Beginning with the line that contains "[ clamp8 (Z.shiftr" in the material below, print each line exactly until the line that contains "intros Hf Hl Hu. revert extinc intinc." has been printed, then stop.
* * * * *
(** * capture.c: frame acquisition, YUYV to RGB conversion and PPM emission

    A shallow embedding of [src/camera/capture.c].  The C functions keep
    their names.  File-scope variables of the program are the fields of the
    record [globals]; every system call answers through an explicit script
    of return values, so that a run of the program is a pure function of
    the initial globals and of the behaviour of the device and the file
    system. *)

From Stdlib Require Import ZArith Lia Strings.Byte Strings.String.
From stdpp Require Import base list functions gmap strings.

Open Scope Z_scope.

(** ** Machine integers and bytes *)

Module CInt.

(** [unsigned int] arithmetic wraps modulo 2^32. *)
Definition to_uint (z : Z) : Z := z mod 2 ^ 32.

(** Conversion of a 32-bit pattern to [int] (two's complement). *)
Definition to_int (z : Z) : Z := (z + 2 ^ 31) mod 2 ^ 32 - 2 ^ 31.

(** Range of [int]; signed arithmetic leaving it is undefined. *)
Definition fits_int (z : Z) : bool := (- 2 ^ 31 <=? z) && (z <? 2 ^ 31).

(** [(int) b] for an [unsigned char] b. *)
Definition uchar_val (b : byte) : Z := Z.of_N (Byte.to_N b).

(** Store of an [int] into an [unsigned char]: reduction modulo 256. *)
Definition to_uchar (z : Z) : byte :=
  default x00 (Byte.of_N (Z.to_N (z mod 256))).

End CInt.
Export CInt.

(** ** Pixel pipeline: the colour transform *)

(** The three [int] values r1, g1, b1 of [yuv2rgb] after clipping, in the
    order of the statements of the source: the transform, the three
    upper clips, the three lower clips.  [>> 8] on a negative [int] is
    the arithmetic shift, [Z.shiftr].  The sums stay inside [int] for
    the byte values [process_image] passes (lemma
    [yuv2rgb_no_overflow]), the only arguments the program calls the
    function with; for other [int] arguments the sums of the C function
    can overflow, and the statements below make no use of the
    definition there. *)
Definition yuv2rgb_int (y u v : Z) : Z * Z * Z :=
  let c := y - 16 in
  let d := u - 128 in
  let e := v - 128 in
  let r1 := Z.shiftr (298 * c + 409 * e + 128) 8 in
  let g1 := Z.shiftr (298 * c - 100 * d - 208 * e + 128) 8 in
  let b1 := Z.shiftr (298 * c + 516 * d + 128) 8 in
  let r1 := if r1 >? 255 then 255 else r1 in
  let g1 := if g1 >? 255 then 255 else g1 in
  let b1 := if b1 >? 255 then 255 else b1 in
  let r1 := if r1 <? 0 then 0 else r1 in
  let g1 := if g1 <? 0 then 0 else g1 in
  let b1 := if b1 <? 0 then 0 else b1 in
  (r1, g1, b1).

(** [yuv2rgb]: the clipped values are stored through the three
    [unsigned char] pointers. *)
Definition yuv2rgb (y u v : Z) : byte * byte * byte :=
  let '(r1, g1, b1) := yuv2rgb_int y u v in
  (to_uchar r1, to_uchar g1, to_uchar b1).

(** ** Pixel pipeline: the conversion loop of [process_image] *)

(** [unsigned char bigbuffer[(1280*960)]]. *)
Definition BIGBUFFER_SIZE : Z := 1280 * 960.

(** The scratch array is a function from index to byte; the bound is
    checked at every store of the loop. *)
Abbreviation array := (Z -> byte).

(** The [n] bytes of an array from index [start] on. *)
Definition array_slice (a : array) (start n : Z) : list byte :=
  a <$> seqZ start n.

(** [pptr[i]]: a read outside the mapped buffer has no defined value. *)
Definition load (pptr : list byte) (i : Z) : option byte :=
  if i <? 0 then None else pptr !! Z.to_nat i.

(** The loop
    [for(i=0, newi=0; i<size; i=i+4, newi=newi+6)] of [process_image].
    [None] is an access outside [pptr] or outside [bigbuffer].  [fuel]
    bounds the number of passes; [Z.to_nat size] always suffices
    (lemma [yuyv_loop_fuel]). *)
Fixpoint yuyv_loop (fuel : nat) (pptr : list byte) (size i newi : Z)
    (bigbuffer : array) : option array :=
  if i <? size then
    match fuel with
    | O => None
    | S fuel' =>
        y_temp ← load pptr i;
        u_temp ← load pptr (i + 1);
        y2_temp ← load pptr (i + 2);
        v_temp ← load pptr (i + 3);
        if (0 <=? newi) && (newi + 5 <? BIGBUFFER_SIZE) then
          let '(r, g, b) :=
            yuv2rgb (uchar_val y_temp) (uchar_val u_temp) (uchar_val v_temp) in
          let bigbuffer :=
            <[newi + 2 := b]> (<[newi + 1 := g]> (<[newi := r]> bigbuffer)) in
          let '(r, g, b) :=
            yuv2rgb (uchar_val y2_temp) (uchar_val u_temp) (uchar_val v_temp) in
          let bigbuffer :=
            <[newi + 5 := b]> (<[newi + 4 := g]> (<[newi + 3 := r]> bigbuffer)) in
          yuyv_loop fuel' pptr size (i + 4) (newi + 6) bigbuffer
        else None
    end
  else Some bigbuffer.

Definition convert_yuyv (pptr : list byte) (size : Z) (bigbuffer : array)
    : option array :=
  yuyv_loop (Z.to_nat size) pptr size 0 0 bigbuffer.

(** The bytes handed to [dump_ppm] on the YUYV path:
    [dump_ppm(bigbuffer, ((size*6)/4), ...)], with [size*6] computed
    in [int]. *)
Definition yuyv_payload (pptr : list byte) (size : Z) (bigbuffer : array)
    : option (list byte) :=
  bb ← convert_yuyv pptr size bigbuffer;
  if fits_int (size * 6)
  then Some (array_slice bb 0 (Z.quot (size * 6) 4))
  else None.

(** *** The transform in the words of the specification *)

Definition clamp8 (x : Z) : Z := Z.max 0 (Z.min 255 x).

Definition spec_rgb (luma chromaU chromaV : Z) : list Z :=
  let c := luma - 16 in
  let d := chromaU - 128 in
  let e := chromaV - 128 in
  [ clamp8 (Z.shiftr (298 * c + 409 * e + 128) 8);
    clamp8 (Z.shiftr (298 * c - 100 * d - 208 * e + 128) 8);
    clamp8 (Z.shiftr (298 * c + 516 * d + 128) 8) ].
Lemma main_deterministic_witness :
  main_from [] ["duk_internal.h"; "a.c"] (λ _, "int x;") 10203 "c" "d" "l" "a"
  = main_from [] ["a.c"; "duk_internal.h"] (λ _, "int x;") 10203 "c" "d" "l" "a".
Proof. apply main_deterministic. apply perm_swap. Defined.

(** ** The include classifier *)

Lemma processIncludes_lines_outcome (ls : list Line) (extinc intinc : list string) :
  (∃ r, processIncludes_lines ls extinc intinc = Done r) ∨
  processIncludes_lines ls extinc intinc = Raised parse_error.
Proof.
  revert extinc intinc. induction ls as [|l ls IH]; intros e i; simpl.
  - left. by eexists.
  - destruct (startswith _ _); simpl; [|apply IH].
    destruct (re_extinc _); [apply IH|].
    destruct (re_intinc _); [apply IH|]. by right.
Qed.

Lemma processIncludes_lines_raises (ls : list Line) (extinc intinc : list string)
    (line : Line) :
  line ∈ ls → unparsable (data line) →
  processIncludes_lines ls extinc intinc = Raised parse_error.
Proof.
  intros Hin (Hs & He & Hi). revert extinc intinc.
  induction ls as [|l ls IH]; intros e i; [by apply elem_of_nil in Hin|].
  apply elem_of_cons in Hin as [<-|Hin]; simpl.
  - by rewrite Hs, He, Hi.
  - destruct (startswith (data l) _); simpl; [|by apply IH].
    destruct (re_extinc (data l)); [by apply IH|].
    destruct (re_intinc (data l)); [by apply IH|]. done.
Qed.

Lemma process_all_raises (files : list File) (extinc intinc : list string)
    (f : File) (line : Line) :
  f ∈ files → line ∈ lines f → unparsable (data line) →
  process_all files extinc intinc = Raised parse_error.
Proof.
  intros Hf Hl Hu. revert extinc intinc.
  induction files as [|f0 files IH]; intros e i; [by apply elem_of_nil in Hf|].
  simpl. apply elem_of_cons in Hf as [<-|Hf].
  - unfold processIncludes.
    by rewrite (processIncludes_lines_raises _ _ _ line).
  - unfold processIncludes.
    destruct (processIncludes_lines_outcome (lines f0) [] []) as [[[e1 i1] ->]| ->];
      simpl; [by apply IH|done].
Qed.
* * * * *
• **TASK OUTPUT**
  [ clamp8 (Z.shiftr (298 * c + 409 * e + 128) 8);
    clamp8 (Z.shiftr (298 * c - 100 * d - 208 * e + 128) 8);
    clamp8 (Z.shiftr (298 * c + 516 * d + 128) 8) ].
Lemma main_deterministic_witness :
  main_from [] ["duk_internal.h"; "a.c"] (λ _, "int x;") 10203 "c" "d" "l" "a"
  = main_from [] ["a.c"; "duk_internal.h"] (λ _, "int x;") 10203 "c" "d" "l" "a".
Proof. apply main_deterministic. apply perm_swap. Defined.

(** ** The include classifier *)

Lemma processIncludes_lines_outcome (ls : list Line) (extinc intinc : list string) :
  (∃ r, processIncludes_lines ls extinc intinc = Done r) ∨
  processIncludes_lines ls extinc intinc = Raised parse_error.
Proof.
  revert extinc intinc. induction ls as [|l ls IH]; intros e i; simpl.
  - left. by eexists.
  - destruct (startswith _ _); simpl; [|apply IH].
    destruct (re_extinc _); [apply IH|].
    destruct (re_intinc _); [apply IH|]. by right.
Qed.

Lemma processIncludes_lines_raises (ls : list Line) (extinc intinc : list string)
    (line : Line) :
  line ∈ ls → unparsable (data line) →
  processIncludes_lines ls extinc intinc = Raised parse_error.
Proof.
  intros Hin (Hs & He & Hi). revert extinc intinc.
  induction ls as [|l ls IH]; intros e i; [by apply elem_of_nil in Hin|].
  apply elem_of_cons in Hin as [<-|Hin]; simpl.
  - by rewrite Hs, He, Hi.
  - destruct (startswith (data l) _); simpl; [|by apply IH].
    destruct (re_extinc (data l)); [by apply IH|].
    destruct (re_intinc (data l)); [by apply IH|]. done.
Qed.

Lemma process_all_raises (files : list File) (extinc intinc : list string)
    (f : File) (line : Line) :
  f ∈ files → line ∈ lines f → unparsable (data line) →
  process_all files extinc intinc = Raised parse_error.
Proof.
  intros Hf Hl Hu. revert extinc intinc.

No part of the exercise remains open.